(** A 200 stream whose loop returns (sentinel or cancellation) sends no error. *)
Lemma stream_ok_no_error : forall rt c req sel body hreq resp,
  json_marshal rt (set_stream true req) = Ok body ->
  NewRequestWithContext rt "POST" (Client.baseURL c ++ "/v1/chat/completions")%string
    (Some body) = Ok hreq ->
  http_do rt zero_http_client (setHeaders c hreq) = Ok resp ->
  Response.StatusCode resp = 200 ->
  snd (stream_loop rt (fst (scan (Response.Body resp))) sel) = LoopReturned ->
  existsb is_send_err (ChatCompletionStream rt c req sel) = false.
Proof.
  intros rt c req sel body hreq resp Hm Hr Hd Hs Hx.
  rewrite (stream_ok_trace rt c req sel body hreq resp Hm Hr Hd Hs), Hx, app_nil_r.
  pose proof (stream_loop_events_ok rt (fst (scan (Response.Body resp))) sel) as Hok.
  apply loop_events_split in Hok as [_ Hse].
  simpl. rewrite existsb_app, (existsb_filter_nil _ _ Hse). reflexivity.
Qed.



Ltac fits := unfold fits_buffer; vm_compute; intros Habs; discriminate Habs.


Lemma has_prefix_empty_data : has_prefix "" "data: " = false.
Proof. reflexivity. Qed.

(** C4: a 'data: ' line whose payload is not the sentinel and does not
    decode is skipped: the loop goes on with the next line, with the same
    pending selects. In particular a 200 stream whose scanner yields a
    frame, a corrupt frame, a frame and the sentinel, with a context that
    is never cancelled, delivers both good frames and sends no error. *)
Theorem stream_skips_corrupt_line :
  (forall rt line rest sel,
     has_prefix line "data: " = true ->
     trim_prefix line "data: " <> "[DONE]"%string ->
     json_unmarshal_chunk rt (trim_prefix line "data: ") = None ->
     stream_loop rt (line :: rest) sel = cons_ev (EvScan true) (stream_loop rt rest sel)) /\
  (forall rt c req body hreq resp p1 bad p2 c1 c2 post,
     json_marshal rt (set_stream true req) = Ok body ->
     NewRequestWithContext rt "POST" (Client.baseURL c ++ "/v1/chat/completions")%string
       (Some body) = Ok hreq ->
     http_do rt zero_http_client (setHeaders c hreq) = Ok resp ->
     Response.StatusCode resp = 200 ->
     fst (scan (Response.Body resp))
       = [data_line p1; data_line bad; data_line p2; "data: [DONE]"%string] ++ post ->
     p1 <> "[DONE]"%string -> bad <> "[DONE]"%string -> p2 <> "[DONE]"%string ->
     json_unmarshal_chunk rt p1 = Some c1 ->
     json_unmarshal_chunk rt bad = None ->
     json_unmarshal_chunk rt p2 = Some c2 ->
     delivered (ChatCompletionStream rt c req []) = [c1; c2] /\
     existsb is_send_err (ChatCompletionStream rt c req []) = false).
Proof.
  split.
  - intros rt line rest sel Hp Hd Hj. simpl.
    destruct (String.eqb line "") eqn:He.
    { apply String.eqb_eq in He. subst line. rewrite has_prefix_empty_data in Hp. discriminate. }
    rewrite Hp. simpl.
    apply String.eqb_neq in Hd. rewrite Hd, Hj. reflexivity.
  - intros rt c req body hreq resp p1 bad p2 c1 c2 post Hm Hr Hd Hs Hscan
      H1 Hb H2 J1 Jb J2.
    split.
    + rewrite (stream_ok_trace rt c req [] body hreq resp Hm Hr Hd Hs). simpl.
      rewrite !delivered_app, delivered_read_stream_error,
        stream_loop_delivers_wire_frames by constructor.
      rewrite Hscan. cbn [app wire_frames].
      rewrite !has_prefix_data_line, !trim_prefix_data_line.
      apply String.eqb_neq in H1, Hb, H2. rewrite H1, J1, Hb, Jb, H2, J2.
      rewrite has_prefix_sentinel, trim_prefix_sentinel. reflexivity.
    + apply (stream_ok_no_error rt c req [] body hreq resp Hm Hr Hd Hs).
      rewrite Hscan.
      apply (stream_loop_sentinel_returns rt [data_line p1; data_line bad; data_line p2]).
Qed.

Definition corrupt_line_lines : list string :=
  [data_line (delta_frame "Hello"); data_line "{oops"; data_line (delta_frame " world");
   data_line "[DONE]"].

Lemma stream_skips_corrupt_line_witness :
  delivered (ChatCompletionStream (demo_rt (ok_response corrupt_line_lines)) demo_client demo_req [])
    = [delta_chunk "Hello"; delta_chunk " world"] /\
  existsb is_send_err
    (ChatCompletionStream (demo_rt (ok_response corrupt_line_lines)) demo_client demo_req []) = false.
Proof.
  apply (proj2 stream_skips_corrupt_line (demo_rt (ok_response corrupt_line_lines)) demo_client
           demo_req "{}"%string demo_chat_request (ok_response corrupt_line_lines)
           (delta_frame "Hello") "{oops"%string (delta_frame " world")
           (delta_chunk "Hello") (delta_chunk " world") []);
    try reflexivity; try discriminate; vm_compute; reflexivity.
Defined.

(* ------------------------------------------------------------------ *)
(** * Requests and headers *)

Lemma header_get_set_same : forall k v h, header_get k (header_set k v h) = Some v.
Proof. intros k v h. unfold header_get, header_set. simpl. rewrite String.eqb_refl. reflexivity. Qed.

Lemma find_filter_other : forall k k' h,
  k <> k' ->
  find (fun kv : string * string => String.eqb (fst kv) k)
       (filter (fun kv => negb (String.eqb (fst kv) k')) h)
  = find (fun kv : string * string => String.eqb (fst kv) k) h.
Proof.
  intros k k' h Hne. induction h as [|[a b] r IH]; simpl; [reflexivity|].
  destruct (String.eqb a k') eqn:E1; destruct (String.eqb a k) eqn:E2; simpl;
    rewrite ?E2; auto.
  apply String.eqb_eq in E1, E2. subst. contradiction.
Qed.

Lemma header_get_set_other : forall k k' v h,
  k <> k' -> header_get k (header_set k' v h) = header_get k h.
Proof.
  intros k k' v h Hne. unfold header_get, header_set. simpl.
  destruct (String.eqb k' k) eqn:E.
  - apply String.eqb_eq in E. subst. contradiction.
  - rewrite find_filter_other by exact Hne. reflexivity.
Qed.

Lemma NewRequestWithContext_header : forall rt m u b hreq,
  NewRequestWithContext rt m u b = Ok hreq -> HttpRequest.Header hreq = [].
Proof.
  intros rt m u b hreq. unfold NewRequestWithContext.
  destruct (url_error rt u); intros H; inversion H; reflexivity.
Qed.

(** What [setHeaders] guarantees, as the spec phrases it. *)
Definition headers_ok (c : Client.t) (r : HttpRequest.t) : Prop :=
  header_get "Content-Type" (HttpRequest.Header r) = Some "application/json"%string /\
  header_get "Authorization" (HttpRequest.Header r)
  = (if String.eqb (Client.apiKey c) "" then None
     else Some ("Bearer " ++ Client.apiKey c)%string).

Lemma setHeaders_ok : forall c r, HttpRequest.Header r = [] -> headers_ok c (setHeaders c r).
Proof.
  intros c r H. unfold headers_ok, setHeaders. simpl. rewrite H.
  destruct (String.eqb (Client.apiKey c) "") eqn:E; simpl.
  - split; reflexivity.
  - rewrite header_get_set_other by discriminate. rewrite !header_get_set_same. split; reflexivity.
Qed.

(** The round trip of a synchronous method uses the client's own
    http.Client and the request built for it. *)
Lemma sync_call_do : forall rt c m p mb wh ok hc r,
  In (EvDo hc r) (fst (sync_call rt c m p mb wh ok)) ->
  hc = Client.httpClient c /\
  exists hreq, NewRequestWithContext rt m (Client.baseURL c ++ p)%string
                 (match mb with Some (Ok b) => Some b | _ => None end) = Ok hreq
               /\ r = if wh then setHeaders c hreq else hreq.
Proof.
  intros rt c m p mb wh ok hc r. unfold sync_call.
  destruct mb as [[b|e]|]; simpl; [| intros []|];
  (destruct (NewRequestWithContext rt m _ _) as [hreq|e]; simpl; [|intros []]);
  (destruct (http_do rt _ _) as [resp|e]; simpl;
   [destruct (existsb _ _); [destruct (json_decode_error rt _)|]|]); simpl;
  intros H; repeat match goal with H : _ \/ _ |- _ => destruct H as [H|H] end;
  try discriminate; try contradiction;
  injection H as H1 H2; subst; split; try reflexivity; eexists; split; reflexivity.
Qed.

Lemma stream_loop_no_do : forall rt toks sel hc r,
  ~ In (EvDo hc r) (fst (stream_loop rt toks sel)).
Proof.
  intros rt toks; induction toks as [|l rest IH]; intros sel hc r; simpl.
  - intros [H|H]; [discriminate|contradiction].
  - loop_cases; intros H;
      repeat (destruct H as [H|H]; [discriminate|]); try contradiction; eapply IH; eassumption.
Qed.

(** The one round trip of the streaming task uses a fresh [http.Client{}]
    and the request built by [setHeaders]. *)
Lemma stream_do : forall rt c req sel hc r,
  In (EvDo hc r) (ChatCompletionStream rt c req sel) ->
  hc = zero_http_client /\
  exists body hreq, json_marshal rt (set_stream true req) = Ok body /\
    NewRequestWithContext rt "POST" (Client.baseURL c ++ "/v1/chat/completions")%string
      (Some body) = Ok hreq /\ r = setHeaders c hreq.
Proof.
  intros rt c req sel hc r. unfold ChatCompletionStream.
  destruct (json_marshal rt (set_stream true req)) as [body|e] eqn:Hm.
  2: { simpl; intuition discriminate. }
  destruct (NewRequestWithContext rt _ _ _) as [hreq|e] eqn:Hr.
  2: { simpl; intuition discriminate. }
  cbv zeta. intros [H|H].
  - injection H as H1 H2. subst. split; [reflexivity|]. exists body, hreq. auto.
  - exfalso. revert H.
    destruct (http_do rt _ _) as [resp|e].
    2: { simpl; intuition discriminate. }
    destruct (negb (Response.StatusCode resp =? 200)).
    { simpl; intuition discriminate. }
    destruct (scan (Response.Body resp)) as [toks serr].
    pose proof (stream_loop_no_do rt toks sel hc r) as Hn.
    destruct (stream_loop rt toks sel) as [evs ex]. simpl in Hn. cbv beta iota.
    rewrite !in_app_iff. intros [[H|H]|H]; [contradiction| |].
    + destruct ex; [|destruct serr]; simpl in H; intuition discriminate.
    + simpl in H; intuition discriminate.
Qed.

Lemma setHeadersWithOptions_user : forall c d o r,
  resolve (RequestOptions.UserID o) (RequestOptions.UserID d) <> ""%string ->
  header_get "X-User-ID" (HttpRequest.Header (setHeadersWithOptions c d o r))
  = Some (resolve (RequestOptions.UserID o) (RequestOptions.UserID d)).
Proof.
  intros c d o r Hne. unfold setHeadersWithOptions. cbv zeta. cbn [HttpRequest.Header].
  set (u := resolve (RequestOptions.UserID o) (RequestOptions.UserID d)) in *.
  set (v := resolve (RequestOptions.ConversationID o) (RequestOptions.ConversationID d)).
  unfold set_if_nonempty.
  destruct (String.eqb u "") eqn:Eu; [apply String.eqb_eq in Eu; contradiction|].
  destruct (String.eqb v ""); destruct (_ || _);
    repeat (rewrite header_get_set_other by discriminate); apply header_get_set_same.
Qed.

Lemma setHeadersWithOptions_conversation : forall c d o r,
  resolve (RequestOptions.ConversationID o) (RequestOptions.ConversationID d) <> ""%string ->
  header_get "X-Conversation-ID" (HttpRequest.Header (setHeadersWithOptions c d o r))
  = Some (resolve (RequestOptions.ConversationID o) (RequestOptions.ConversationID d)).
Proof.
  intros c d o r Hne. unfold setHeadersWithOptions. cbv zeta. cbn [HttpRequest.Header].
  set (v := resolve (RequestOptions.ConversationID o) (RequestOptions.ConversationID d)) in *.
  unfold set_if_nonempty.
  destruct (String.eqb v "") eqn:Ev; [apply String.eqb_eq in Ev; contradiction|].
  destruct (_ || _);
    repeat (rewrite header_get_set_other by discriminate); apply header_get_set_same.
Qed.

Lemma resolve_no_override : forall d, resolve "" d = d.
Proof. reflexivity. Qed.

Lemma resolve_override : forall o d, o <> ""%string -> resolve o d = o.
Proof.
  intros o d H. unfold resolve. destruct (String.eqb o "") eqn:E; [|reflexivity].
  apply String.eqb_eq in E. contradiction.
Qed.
* * * *
Above are records; repeat only the lines starting at the line with "intros k k' h" and ending at the line with "http.Client and the", exactly as they appear, both included.

- Answer to this problem:
  intros k k' h Hne. induction h as [|[a b] r IH]; simpl; [reflexivity|].
  destruct (String.eqb a k') eqn:E1; destruct (String.eqb a k) eqn:E2; simpl;
    rewrite ?E2; auto.
  apply String.eqb_eq in E1, E2. subst. contradiction.
Qed.

Lemma header_get_set_other : forall k k' v h,
  k <> k' -> header_get k (header_set k' v h) = header_get k h.
Proof.
  intros k k' v h Hne. unfold header_get, header_set. simpl.
  destruct (String.eqb k' k) eqn:E.
  - apply String.eqb_eq in E. subst. contradiction.
  - rewrite find_filter_other by exact Hne. reflexivity.
Qed.

Lemma NewRequestWithContext_header : forall rt m u b hreq,
  NewRequestWithContext rt m u b = Ok hreq -> HttpRequest.Header hreq = [].
Proof.
  intros rt m u b hreq. unfold NewRequestWithContext.
  destruct (url_error rt u); intros H; inversion H; reflexivity.
Qed.

(** What [setHeaders] guarantees, as the spec phrases it. *)
Definition headers_ok (c : Client.t) (r : HttpRequest.t) : Prop :=
  header_get "Content-Type" (HttpRequest.Header r) = Some "application/json"%string /\
  header_get "Authorization" (HttpRequest.Header r)
  = (if String.eqb (Client.apiKey c) "" then None
     else Some ("Bearer " ++ Client.apiKey c)%string).

Lemma setHeaders_ok : forall c r, HttpRequest.Header r = [] -> headers_ok c (setHeaders c r).
Proof.
  intros c r H. unfold headers_ok, setHeaders. simpl. rewrite H.
  destruct (String.eqb (Client.apiKey c) "") eqn:E; simpl.
  - split; reflexivity.
  - rewrite header_get_set_other by discriminate. rewrite !header_get_set_same. split; reflexivity.
Qed.

(** The round trip of a synchronous method uses the client's own
    http.Client and the request built for it. *)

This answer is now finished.